_RECORDS FOR THIS TASK_.
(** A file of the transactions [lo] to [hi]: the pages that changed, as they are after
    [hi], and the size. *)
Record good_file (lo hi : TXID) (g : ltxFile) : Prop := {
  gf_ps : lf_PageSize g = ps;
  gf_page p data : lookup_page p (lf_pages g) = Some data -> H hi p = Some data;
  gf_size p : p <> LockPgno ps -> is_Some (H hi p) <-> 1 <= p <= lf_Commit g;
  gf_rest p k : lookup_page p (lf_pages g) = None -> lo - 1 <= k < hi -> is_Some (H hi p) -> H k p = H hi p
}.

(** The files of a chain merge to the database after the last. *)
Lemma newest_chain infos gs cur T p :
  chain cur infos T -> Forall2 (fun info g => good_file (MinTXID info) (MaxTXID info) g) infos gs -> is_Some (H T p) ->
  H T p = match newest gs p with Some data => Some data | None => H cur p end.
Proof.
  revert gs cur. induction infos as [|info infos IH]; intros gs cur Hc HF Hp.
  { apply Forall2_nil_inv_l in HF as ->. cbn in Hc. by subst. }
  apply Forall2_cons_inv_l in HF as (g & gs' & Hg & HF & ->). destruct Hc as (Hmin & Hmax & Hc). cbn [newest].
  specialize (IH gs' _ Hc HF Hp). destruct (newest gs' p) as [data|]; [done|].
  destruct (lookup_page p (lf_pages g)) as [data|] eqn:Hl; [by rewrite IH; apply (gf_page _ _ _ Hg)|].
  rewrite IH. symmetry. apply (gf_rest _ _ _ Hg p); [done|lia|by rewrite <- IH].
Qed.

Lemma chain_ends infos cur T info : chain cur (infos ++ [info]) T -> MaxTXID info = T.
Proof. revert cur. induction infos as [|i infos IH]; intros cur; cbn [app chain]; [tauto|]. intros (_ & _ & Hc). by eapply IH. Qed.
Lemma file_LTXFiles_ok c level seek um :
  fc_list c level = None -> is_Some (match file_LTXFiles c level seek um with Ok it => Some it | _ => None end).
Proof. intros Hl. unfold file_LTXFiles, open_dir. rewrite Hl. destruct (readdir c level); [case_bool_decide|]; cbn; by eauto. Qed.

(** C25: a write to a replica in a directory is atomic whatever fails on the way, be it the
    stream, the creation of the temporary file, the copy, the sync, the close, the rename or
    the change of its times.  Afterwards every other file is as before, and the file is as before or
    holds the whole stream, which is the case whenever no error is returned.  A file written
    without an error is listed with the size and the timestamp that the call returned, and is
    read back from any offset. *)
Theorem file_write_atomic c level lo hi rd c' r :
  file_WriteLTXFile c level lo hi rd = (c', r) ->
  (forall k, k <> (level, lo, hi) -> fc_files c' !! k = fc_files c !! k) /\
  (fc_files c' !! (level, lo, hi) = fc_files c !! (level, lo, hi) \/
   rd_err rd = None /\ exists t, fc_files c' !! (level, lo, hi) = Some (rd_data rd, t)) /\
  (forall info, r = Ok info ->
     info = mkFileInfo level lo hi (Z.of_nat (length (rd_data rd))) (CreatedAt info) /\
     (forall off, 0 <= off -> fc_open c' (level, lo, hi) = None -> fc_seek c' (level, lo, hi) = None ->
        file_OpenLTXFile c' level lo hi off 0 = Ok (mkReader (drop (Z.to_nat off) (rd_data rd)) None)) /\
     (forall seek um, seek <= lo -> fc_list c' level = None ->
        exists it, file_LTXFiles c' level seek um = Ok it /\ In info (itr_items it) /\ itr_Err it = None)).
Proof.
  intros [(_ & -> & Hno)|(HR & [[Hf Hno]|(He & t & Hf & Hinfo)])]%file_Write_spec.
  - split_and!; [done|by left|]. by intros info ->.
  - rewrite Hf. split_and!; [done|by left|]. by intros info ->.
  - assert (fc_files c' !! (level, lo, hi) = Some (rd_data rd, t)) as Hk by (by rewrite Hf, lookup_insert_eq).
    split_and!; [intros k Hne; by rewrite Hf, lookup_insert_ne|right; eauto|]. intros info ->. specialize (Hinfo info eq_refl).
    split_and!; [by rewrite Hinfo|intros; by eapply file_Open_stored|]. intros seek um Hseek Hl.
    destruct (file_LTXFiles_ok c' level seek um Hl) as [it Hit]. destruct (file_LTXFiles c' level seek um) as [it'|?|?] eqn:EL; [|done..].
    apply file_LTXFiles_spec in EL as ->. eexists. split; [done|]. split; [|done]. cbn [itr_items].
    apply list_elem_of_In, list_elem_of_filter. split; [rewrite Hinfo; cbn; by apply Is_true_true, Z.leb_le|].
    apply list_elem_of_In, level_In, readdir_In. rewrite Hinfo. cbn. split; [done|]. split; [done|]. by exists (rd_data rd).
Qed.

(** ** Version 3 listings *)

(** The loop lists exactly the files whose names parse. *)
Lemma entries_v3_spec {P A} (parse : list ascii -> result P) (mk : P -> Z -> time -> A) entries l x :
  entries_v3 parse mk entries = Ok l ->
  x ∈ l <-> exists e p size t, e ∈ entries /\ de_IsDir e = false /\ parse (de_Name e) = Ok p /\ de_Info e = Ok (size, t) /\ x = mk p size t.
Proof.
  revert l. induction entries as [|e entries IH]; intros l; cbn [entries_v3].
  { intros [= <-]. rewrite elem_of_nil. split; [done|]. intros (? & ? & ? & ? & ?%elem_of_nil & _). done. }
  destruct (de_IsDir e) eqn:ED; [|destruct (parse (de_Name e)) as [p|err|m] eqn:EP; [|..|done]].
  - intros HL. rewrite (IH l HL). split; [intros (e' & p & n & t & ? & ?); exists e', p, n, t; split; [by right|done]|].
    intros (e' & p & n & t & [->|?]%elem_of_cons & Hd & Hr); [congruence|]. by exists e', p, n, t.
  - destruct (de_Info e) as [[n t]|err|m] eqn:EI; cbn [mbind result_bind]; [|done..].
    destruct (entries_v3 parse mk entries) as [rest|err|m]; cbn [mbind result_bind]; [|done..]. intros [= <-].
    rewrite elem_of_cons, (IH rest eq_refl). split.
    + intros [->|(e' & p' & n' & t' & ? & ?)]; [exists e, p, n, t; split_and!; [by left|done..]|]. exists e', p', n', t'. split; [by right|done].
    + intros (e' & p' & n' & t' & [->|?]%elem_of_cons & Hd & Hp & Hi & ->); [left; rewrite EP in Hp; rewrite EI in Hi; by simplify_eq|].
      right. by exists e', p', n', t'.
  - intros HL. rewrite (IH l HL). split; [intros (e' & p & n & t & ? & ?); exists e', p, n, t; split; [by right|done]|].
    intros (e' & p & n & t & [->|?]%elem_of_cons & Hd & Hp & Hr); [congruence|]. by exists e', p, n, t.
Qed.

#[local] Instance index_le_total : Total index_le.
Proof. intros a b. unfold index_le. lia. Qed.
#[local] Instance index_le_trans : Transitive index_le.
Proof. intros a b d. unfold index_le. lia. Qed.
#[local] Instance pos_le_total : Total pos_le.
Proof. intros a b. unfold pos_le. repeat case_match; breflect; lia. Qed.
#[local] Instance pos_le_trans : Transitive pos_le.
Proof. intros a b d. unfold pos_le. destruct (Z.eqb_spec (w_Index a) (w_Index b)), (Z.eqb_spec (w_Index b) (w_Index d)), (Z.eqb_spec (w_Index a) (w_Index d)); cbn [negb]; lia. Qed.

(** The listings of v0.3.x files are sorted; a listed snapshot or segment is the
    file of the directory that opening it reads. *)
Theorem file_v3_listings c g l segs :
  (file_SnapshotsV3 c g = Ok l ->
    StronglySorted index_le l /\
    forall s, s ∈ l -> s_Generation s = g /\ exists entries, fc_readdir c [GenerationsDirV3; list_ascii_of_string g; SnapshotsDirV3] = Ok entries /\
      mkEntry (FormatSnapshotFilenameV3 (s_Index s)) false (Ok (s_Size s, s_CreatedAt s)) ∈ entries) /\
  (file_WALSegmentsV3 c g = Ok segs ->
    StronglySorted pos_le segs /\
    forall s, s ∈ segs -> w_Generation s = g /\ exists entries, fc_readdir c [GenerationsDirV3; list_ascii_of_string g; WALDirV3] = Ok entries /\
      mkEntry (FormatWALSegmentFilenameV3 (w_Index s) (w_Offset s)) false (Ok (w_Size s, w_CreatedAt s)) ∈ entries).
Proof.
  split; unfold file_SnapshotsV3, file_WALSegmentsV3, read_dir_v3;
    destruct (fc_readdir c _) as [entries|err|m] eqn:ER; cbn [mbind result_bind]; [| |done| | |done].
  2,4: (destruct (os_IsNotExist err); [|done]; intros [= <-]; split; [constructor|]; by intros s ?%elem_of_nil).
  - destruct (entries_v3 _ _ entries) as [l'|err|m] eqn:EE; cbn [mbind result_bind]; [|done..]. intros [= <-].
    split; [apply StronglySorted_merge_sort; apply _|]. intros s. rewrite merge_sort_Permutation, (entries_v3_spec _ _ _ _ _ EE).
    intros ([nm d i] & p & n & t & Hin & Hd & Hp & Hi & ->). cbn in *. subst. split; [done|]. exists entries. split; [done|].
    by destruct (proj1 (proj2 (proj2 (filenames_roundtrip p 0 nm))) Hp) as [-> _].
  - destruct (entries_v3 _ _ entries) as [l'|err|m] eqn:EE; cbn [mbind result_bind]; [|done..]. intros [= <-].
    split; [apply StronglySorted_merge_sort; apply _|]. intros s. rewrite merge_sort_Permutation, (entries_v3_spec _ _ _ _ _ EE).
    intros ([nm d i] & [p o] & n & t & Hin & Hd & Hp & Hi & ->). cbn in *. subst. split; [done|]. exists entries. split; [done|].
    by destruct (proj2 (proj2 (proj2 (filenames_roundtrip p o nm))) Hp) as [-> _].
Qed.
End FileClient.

_YOUR INSTRUCTIONS_. Your answer should be the exact lines above from the one with "gf_page p data" through the one with "Proof. intros Hl.", both included, and nothing besides.

_RESULT OF THIS EXERCISE_.
  gf_page p data : lookup_page p (lf_pages g) = Some data -> H hi p = Some data;
  gf_size p : p <> LockPgno ps -> is_Some (H hi p) <-> 1 <= p <= lf_Commit g;
  gf_rest p k : lookup_page p (lf_pages g) = None -> lo - 1 <= k < hi -> is_Some (H hi p) -> H k p = H hi p
}.

(** The files of a chain merge to the database after the last. *)
Lemma newest_chain infos gs cur T p :
  chain cur infos T -> Forall2 (fun info g => good_file (MinTXID info) (MaxTXID info) g) infos gs -> is_Some (H T p) ->
  H T p = match newest gs p with Some data => Some data | None => H cur p end.
Proof.
  revert gs cur. induction infos as [|info infos IH]; intros gs cur Hc HF Hp.
  { apply Forall2_nil_inv_l in HF as ->. cbn in Hc. by subst. }
  apply Forall2_cons_inv_l in HF as (g & gs' & Hg & HF & ->). destruct Hc as (Hmin & Hmax & Hc). cbn [newest].
  specialize (IH gs' _ Hc HF Hp). destruct (newest gs' p) as [data|]; [done|].
  destruct (lookup_page p (lf_pages g)) as [data|] eqn:Hl; [by rewrite IH; apply (gf_page _ _ _ Hg)|].
  rewrite IH. symmetry. apply (gf_rest _ _ _ Hg p); [done|lia|by rewrite <- IH].
Qed.

Lemma chain_ends infos cur T info : chain cur (infos ++ [info]) T -> MaxTXID info = T.
Proof. revert cur. induction infos as [|i infos IH]; intros cur; cbn [app chain]; [tauto|]. intros (_ & _ & Hc). by eapply IH. Qed.
Lemma file_LTXFiles_ok c level seek um :
  fc_list c level = None -> is_Some (match file_LTXFiles c level seek um with Ok it => Some it | _ => None end).
Proof. intros Hl. unfold file_LTXFiles, open_dir. rewrite Hl. destruct (readdir c level); [case_bool_decide|]; cbn; by eauto. Qed.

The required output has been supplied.